▸ Exercise input
Lemma ends_same ft i f f' p w :
  ft !! i = Some f -> 0 < f_ref f -> 0 < f_ref f' -> f_pipe f' = f_pipe f -> f_writable f' = f_writable f ->
  ends (<[i := f']> ft) p w <-> ends ft p w.
Proof.
  intros Hi Hr Hr' Hp Hw. split; intros (j & g & Hj & Hg & <- & <-).
  - apply list_lookup_insert_Some in Hj as [(<- & <- & _)|[_ Hj]]; [by exists i, f|by exists j, g].
  - destruct (decide (j = i)) as [->|Hne].
    + assert (g = f) as -> by congruence. exists i, f'. split_and!; auto.
      apply list_lookup_insert_eq. by eapply lookup_lt_Some.
    + exists j, g. split_and!; auto. by rewrite list_lookup_insert_ne.
Qed.

(** Another reference count for a file that stays open. *)
Lemma table_same ft pp i f n :
  table_ok ft pp -> ft !! i = Some f -> 0 < f_ref f -> 0 < n -> table_ok (<[i := f <| f_ref := n |>]> ft) pp.
Proof.
  intros (He & Hu & Hp & Ho) Hi Hr Hn. split_and!; auto.
  - apply Forall_insert; [done|]. pose proof (Forall_lookup_1 _ _ _ _ He Hi) as (_ & _ & Ht).
    split_and!; simpl; intros; try lia; auto.
  - intros a b g h Ha Hb Hg Hh E1 E2.
    apply list_lookup_insert_Some in Ha as [(<- & <- & _)|[Ha0 Ha]];
      apply list_lookup_insert_Some in Hb as [(<- & <- & _)|[Hb0 Hb]]; try done.
    + by apply (Hu i b f h).
    + by apply (Hu a i g f).
    + by apply (Hu a b g h).
  - intros p w. by rewrite (ends_same ft i f) by done.
Qed.

Lemma ends_closed ft pp i f p w :
  table_ok ft pp -> ft !! i = Some f -> 0 < f_ref f ->
  ends (<[i := closed f]> ft) p w <-> ends ft p w /\ ~ (p = f_pipe f /\ w = f_writable f).
Proof.
  intros (_ & Hu & _ & _) Hi Hr. split.
  - intros (j & g & Hj & Hg & <- & <-).
    apply list_lookup_insert_Some in Hj as [(<- & <- & _)|[Hne Hj]]; [simpl in Hg; lia|].
    split; [by exists j, g|]. intros [E1 E2]. by apply Hne, (Hu i j f g).
  - intros [(j & g & Hj & Hg & <- & <-) Hne]. exists j, g. split_and!; auto.
    rewrite list_lookup_insert_ne; [done|]. intros <-. apply Hne. by replace g with f by congruence.
Qed.

(** The pipes after [pipeclose]. *)
Definition pipes_closed (pp : gmap Z pipe) (p : Z) (w : bool) (pi : pipe) : gmap Z pipe :=
  if negb (pi_readopen (close_end w pi)) && negb (pi_writeopen (close_end w pi))
  then delete p pp else <[p := close_end w pi]> pp.

Lemma end_close w w' pi : end_open w' (close_end w pi) = true <-> end_open w' pi = true /\ w' <> w.
Proof. destruct w, w'; simpl; split; try done; by intros []. Qed.

Lemma pipe_end_closed pp p w pi p' w' :
  pp !! p = Some pi ->
  pipe_end (pipes_closed pp p w pi) p' w' <-> pipe_end pp p' w' /\ ~ (p' = p /\ w' = w).
Proof.
  intros Hp. unfold pipes_closed, pipe_end. destruct (_ && _) eqn:Ec.
  - split.
    + intros (pi' & [Hne H]%lookup_delete_Some & E). split; [by exists pi'|]. by intros [-> _].
    + intros [(pi' & Hp' & E) Hne]. exists pi'. split; [|done]. apply lookup_delete_Some. split; [|done].
      intros <-. assert (pi' = pi) as -> by congruence.
      assert (end_open w' (close_end w pi) = true) as Ho by (apply end_close; split; [done|by intros ->; apply Hne]).
      apply andb_true_iff in Ec as [E1%negb_true_iff E2%negb_true_iff]. destruct w'; simpl in Ho; congruence.
  - split.
    + intros (pi' & [[<- <-]|[Hne H]]%lookup_insert_Some & E).
      * apply end_close in E as [E Hw]. split; [by exists pi|]. by intros [_ ->].
      * split; [by exists pi'|]. by intros [-> _].
    + intros [(pi' & Hp' & E) Hne]. destruct (decide (p' = p)) as [->|Hpp].
      * exists (close_end w pi). rewrite lookup_insert_eq. split; [done|]. assert (pi' = pi) as -> by congruence.
        apply end_close. split; [done|by intros ->; apply Hne].
      * exists pi'. by rewrite lookup_insert_ne.
Qed.

Lemma table_closed ft pp i f pi :
  table_ok ft pp -> ft !! i = Some f -> 0 < f_ref f -> pp !! f_pipe f = Some pi ->
  table_ok (<[i := closed f]> ft) (pipes_closed pp (f_pipe f) (f_writable f) pi).
Proof.
  intros Hok Hi Hr Hp. pose proof Hok as (He & Hu & Hpe & Ho). split_and!.
  - apply Forall_insert; [done|]. split_and!; simpl; intros; try lia; done.
  - intros a b g h Ha Hb Hg Hh E1 E2.
    apply list_lookup_insert_Some in Ha as [(<- & <- & _)|[_ Ha]]; [simpl in Hg; lia|].
    apply list_lookup_insert_Some in Hb as [(<- & <- & _)|[_ Hb]]; [simpl in Hh; lia|]. by apply (Hu a b g h).
  - intros p w. rewrite (ends_closed ft pp), (pipe_end_closed pp) by done. by rewrite Hpe.
  - intros p pi' H. unfold pipes_closed in H. destruct (_ && _) eqn:Ec.
    + apply lookup_delete_Some in H as [_ H]. by apply (Ho p).
    + apply lookup_insert_Some in H as [[<- <-]|[_ H]]; [|by apply (Ho p)].
      apply andb_false_iff in Ec as [E|E]; apply negb_false_iff in E; [by exists false|by exists true].
Qed.

(** File [f] made into end [w] of pipe [p]. *)
Definition made_end (w : bool) (p : Z) (f : file) : file :=
  f <| f_ref := 1 |> <| f_type := FD_PIPE |> <| f_readable := negb w |> <| f_writable := w |> <| f_pipe := p |>.

Lemma table_opened ft pp i f p w pi' :
  table_ok ft pp -> ft !! i = Some f -> f_ref f = 0 -> ~ pipe_end pp p w ->
  (forall w', end_open w' pi' = true <-> w' = w \/ pipe_end pp p w') ->
  table_ok (<[i := made_end w p f]> ft) (<[p := pi']> pp).
Proof.
  intros (He & Hu & Hpe & Ho) Hi Hf Hn Hpi. split_and!.
  - apply Forall_insert; [done|]. split_and!; simpl; intros; try lia; done.
  - assert (forall b h, ft !! b = Some h -> 0 < f_ref h -> p = f_pipe h -> w = f_writable h -> False) as Hnew.
    { intros b h Hb Hh -> ->. apply Hn, Hpe. by exists b, h. }
    intros a b g h Ha Hb Hg Hh E1 E2.
    apply list_lookup_insert_Some in Ha as [(<- & <- & _)|[_ Ha]];
      apply list_lookup_insert_Some in Hb as [(<- & <- & _)|[_ Hb]]; try done.
    + by destruct (Hnew b h).
    + by destruct (Hnew a g).
    + by apply (Hu a b g h).
  - intros p' w'. transitivity (ends ft p' w' \/ (p' = p /\ w' = w)).
    + split.
      * intros (j & g & Hj & Hg & <- & <-).
        apply list_lookup_insert_Some in Hj as [(<- & <- & _)|[_ Hj]]; [by right|left; by exists j, g].
      * intros [(j & g & Hj & Hg & <- & <-)|[-> ->]].
        -- exists j, g. split_and!; auto. rewrite list_lookup_insert_ne; [done|]. intros <-.
           replace g with f in Hg by congruence. lia.
        -- exists i, (made_end w p f). split_and!; try done. apply list_lookup_insert_eq. by eapply lookup_lt_Some.
    + rewrite Hpe. unfold pipe_end at 2. destruct (decide (p' = p)) as [->|Hne].
      * rewrite lookup_insert_eq. split.
        -- intros Hor. exists pi'. split; [done|]. apply Hpi. destruct Hor as [|[_ ->]]; [by right|by left].
        -- intros (q & [= <-] & [->|Hq]%Hpi); [by right|by left].
      * rewrite lookup_insert_ne by done. split; [by intros [|[-> _]]|by left].
  - intros q qi [[<- <-]|[_ Hq]]%lookup_insert_Some; [|by apply (Ho q)].
    exists w. apply Hpi. by left.
Qed.

(** ** Sequences of operations *)

Inductive fop := FPipe | FDup (i : nat) | FClose (i : nat).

▸ Task item
Produce a word-for-word copy of everything above from the line holding "exists (close_end w" down to the line holding "Lemma table_closed ft", with both of those lines kept.

▸ Output
      * exists (close_end w pi). rewrite lookup_insert_eq. split; [done|]. assert (pi' = pi) as -> by congruence.
        apply end_close. split; [done|by intros ->; apply Hne].
      * exists pi'. by rewrite lookup_insert_ne.
Qed.

Lemma table_closed ft pp i f pi :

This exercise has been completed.